Alpha diversity of bacteria in the normal blood samples and primary tumor tissue samples. The violin plots show the alpha diversity of infiltrating bacteria in the normal blood and primary tumor tissue samples. The green color in the plot represents the normal blood samples, and the red color in the plot represents the primary tumor tissue samples. The “∗∗∗” symbol represents P-value < 0.001. Differential analysis was performed by Student’s t-test (P = 1.27E–06).
Next, we identified the differential abundance of infiltrating bacteria between normal blood samples and primary tumor tissue samples. We used the wilcox.test() function in R software to perform a non-parametric Mann–Whitney–Wilcoxon test, followed by Benjamini–Hochberg procedure to compute the false discovery rate (FDR) and correct the obtained P-values.

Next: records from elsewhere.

(** The loaders of the models, as [MODELS] lists them by weight format. *)
Definition SOURCES : dict (dict WeightLoader) :=
  [ ("llama",
     [("huggingface-torch", llama_huggingface);
      ("huggingface-safetensor", llama_huggingface);
      ("awq", llama_awq)]);
    ("mistral",
     [("huggingface-torch", mistral_huggingface);
      ("huggingface-safetensor", mistral_huggingface);
      ("awq", mistral_awq)]);
    ("gemma",
     [("huggingface-torch", gemma_huggingface);
      ("huggingface-safetensor", gemma_huggingface)]);
    ("gemma2",
     [("huggingface-torch", gemma2_huggingface);
      ("huggingface-safetensor", gemma2_huggingface)]);
    ("gemma3",
     [("huggingface-torch", gemma3_huggingface);
      ("huggingface-safetensor", gemma3_huggingface)]);
    ("gemma3_text",
     [("huggingface-torch", gemma3_huggingface);
      ("huggingface-safetensor", gemma3_huggingface)]);
    ("gpt2",
     [("huggingface-torch", gpt2_huggingface);
      ("huggingface-safetensor", gpt2_huggingface)]);
    ("mixtral",
     [("huggingface-torch", mixtral_huggingface);
      ("huggingface-safetensor", mixtral_huggingface)]);
    ("gpt_neox",
     [("huggingface-torch", gpt_neox_huggingface);
      ("huggingface-safetensor", gpt_neox_huggingface)]);
    ("gpt_bigcode",
     [("huggingface-torch", gpt_bigcode_huggingface);
      ("huggingface-safetensor", gpt_bigcode_huggingface)]);
    ("phi-msft",
     [("huggingface-torch", phi_huggingface);
      ("huggingface-safetensor", phi_huggingface)]);
    ("phi",
     [("huggingface-torch", phi1_huggingface);
      ("huggingface-safetensor", phi1_huggingface)]);
    ("phi3",
     [("huggingface-torch", phi3_huggingface);
      ("huggingface-safetensor", phi3_huggingface)]);
    ("phi3_v",
     [("huggingface-torch", phi3v_huggingface);
      ("huggingface-safetensor", phi3v_huggingface)]);
    ("qwen",
     [("huggingface-torch", qwen_huggingface);
      ("huggingface-safetensor", qwen_huggingface)]);
    ("qwen2",
     [("huggingface-torch", qwen2_huggingface);
      ("huggingface-safetensor", qwen2_huggingface)]);
    ("qwen2_moe",
     [("huggingface-torch", qwen2_moe_huggingface);
      ("huggingface-safetensor", qwen2_moe_huggingface)]);
    ("qwen3",
     [("huggingface-torch", qwen3_huggingface);
      ("huggingface-safetensor", qwen3_huggingface)]);
    ("qwen3_moe",
     [("huggingface-torch", qwen3_moe_huggingface);
      ("huggingface-safetensor", qwen3_moe_huggingface)]);
    ("deepseek_v2",
     [("huggingface-torch", deepseek_v2_huggingface);
      ("huggingface-safetensor", deepseek_v2_huggingface)]);
    ("deepseek_v3",
     [("huggingface-torch", deepseek_v2_huggingface);
      ("huggingface-safetensor", deepseek_v2_huggingface)]);
    ("stablelm",
     [("huggingface-torch", stablelm_huggingface);
      ("huggingface-safetensor", stablelm_huggingface)]);
    ("baichuan",
     [("huggingface-torch", baichuan_huggingface);
      ("huggingface-safetensor", baichuan_huggingface)]);
    ("internlm",
     [("huggingface-torch", internlm_huggingface);
      ("huggingface-safetensor", internlm_huggingface)]);
    ("internlm2",
     [("huggingface-torch", internlm2_huggingface);
      ("huggingface-safetensor", internlm2_huggingface)]);
    ("rwkv5",
     [("huggingface-torch", rwkv5_huggingface);
      ("huggingface-safetensor", rwkv5_huggingface)]);
    ("orion",
     [("huggingface-torch", orion_huggingface);
      ("huggingface-safetensor", orion_huggingface)]);
    ("llava",
     [("huggingface-torch", llava_huggingface);
      ("huggingface-safetensor", llava_huggingface);
      ("awq", llava_awq)]);
    ("rwkv6",
     [("huggingface-torch", rwkv6_huggingface);
      ("huggingface-safetensor", rwkv6_huggingface)]);
    ("chatglm",
     [("huggingface-torch", chatglm3_huggingface);
      ("huggingface-safetensor", chatglm3_huggingface)]);
    ("eagle",
     [("huggingface-torch", eagle_huggingface);
      ("huggingface-safetensor", eagle_huggingface);
      ("awq", eagle_awq)]);
    ("bert",
     [("huggingface-torch", bert_huggingface);
      ("huggingface-safetensor", bert_huggingface)]);
    ("medusa",
     [("huggingface-torch", medusa_huggingface);
      ("huggingface-safetensor", medusa_huggingface)]);
    ("starcoder2",
     [("huggingface-torch", starcoder2_huggingface);
      ("huggingface-safetensor", starcoder2_huggingface)]);
    ("cohere",
     [("huggingface-torch", cohere_huggingface);
      ("huggingface-safetensor", cohere_huggingface)]);
    ("minicpm",
     [("huggingface-torch", minicpm_huggingface);
      ("huggingface-safetensor", minicpm_huggingface)]);
    ("deepseek",
     [("huggingface-torch", deepseek_huggingface);
      ("huggingface-safetensor", deepseek_huggingface)]);
    ("gptj",
     [("huggingface-torch", gpt_j_huggingface);
      ("huggingface-safetensor", gpt_j_huggingface)]);
    ("olmo",
     [("huggingface-torch", olmo_huggingface);
      ("huggingface-safetensor", olmo_huggingface);
      ("awq", olmo_awq)]);
    ("nemotron",
     [("huggingface-torch", nemotron_huggingface);
      ("huggingface-safetensor", nemotron_huggingface)]) ].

We identified the most significantly different genera (Q-value < 0.05), as shown in Table 1, and plotted them in Figure 3A. As we can see, Bacteroides, Clostridium, Fusobacterium, and Streptococcus were abundant in the infiltrated primary tumor tissues, but nearly absent in the normal blood samples.
Table 1.
The most differentially abundant genera between tumor and normal samples (Q-value < 0.05).
| Genus | P-value | Q-value (adjusted FDR) |
|---|---|---|
| Bacteroides | 4.50E-09 | 4.81E-07 |
| Clostridium | 0.000377316 | 0.005046606 |
| Fusobacterium | 7.63E-05 | 0.002040633 |
| Streptococcus | 0.00095632 | 0.007309021 |
FIGURE 3.
Differential analysis of the relative abundance of bacteria in the normal blood and primary tumor tissue samples. (A) Differential analysis of bacteria at the genus level in normal blood and primary tumor tissue samples. The Benjamini–Hochberg false discovery rate (FDR)-corrected non-parametric Mann–Whitney–Wilcoxon test was used to calculate the P-value and analyze the differences in bacteria. The box plots show bacteria significantly different at the genus level. The “∗” symbol represents Q-value < 0.05; the “∗∗” symbol represents Q-value < 0.01; and the “∗∗∗” symbol represents Q-value < 0.001. (B) Differential analysis of bacterial abundance at the species level in the normal blood and primary tumor tissue samples. To differentially analyze the diversity of bacterial species in the normal blood and primary tumor tissue samples, the Benjamini–Hochberg FDR-corrected non-parametric Mann–Whitney–Wilcoxon test was used. Letters B, F, and P in the x-axis represent Bacteroides, Fusobacterium, and Parabacteroides, respectively. (C) The stacked bar charts of the top 10 bacterial species enriched in the normal blood samples and their relative abundance in the primary tumor tissue samples. (D) The stacked bar charts of the top ten bacterial species enriched in the primary tumor tissue samples and their relative abundance in the normal blood samples.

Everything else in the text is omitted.